Technical Article

The Relationship Between Predictive Maintenance and Digital Transformation

November 22, 2021 by Jeff Kerns

This article discusses some trends in digital transformation, specifically matching real-world data with resources and gaining control in an ever-changing world.

How to Adapt to Digital Transformation

There are many digital transformation trends in manufacturing. Additive manufacturing, connected devices, cloud services, and more help businesses gain control in an ever-changing world. Many companies are talking about digital transformations, but recent events have shown that technology is still driven by traditional factors, such as natural resources, population, and disease.

We already covered how 3D printing has been driving digital transformation. The following will quickly review predictive technology advancing manufacturing and the drivers currently accelerating industries' push toward a digital future. Later, we will review how data, dashboards, and cloud computing impact digital transformation. 

 

Predictive Data: Being Flexible and Fast

Predictive maintenance can help show when a machine needs servicing. This is done through data and has proven to be valuable. The term predictive maintenance has been around for years and is often a relatively easy way to show a return on investment (ROI) for adopting new technology. However, as enough data sets are collected, much more can be done with predictive abilities. Companies want to be as flexible and fast as they can to adjust to market needs.

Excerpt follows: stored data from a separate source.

(** The walk over the API is the walk over the tables. *)
Lemma list_walk_pages f limit dbs : ∀ cur, good_cursor cur → Forall well_kept dbs →
  list_walk f limit cur dbs = scanRows <$> walk row_key (page_size limit) cur (listed f <$> dbs).
Proof.
  induction dbs as [|db dbs IH]; intros cur Hg Hk; [done|]. apply Forall_cons in Hk as [Hdb Hk]. cbn [list_walk].
  pose proof (list_does f limit cur db Hg) as Hd. unfold does in Hd. rewrite Hd. cbn [fst].
  rewrite next_cursor_scan. unfold scanRows at 2. rewrite length_fmap. cbn [fmap list_fmap walk]. f_equal. unfold clampLimit.
  destruct (_ <? _)%nat; [done|]. apply IH; [by apply next_good|done].
Qed.

Lemma entry_keys pages : entry_key <$> concat (scanRows <$> pages) = row_key <$> concat pages.
Proof.
  induction pages as [|p ps IH]; [done|]. cbn [fmap list_fmap concat]. rewrite !fmap_app. f_equal; [apply scanRows_key|exact IH].
Qed.

(** C37: A listing walked page by page, while runs are saved and removed between the
    pages: the entries of all pages come newest first with none twice; once a page is
    short, every run that was there and matched all along is on one; and
    over a history that does not change a short page comes within as many pages as
    there are matching runs, and one. *)
Theorem history_pages f limit dbs :
  dbs ≠ [] → Forall well_kept dbs →
  let pages := list_walk f limit None dbs in
  pages ≠ [] ∧ StronglySorted (fun a b => newest a b = true) (entry_key <$> concat pages) ∧
  (∀ k, (∃ p, last pages = Some p ∧ length p < page_size limit) →
     Forall (fun db => ∃ c, db_runs db !! k = Some c ∧ matches f c = true) dbs → k ∈ entry_key <$> concat pages) ∧
  (∀ db, dbs = replicate (S (length (listed f db))) db → ∃ p, last pages = Some p ∧ length p < page_size limit).
Proof.
  intros Hne Hk pages. unfold pages. rewrite list_walk_pages by done. set (ps := walk _ _ _ _).
  assert (Hnd : Forall (fun t => NoDup (row_key <$> t)) (listed f <$> dbs)).
  { apply Forall_fmap. eapply Forall_impl; [exact Hk|]. intros db. apply listed_nodup. }
  assert (Hlast : ∀ q, last ps = Some q → last (scanRows <$> ps) = Some (scanRows q)) by (intros q Hq; by rewrite fmap_last, Hq).
  split_and!.
  - destruct dbs; [done|]. by cbn.
  - rewrite entry_keys. pose proof (walk_strict row_key (page_size limit) _ None Hnd) as Hs. fold ps in Hs.
    induction Hs as [|x xs Hs IH Hx]; cbn; constructor; [done|]. apply Forall_fmap. exact Hx.
  - intros k (p & Hp & Hlen) Hin. rewrite entry_keys. rewrite fmap_last in Hp. destruct (last ps) as [q|] eqn:E; [|done]. injection Hp as <-.
    apply walk_complete; [apply page_size_pos| |done|exists q; split; [exact E|unfold scanRows in Hlen; by rewrite length_fmap in Hlen]].
    apply Forall_fmap. rewrite Forall_forall in *. intros db Hdb. cbn. split; [by apply listed_nodup, Hk|]. apply listed_key; auto.
  - intros db ->. assert (Hdb : well_kept db) by (by apply Forall_cons in Hk as [? _]).
    destruct (walk_ends row_key (page_size limit) (listed f db) None (page_size_pos _) (listed_nodup f db Hdb)) as (q & Hq & Hlen).
    exists (scanRows q). split; [apply Hlast; unfold ps; by rewrite fmap_replicate|]. unfold scanRows. by rewrite length_fmap.
Qed.
End Listing.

Implementing predictive maintenance has its own set of challenges. In a future article, we will touch on those challenges, along with some best mitigating practices.

 

digital transformation

Figure 1. A cobot working alongside a human using an HMI. Image used courtesy of SYSPRO

 

While digital transformations can improve flexibility, companies need technology to help predict future market demands to stay ahead of the change. Demand planning is another predictive tool companies are using to stay ahead of market needs. It could be argued that demand planning was how early societies created calendars or tracked seasons.

One example could include using similar technology with weather data to manage supply chains of allergy medications to pharmacies. Weather data with predictive software might determine when, where, and what type of allergies could hit an area.

This technology gives companies the chance to act to market needs rather than react after the demand happens. This example is just one simple solution to matching real-world data with resources and population to create an efficient business model. 

 

Digital Accelerators

Digital transformations help industry, but companies still need to justify the cost and ROI. As many entrepreneurs and investors will ask, what problem is this solving?

 

digital transformation

Figure 2. Lots of technologies go into digital transformation. 

 

To determine where or how fast technology will be adopted shouldn't focus on devices and solutions. Companies and investors should focus on problems. Often the larger the problem, the faster industries adopt solutions. 

For example, recently, COVID-19 has become one of the largest digital transformation drivers in the world. This response not only demonstrates the power of large problems but the importance of traditional drivers such as resources, population, disease, etc.

Industry often focuses on solutions that are cost-effective or easy to integrate. However, the best solutions are not necessarily the smartest or strongest but ones that adjust accurately and quickly to the current environment.

These paradigm-shifting moments help us remember that it is often best to focus on the problem and not get distracted by shiny new technology.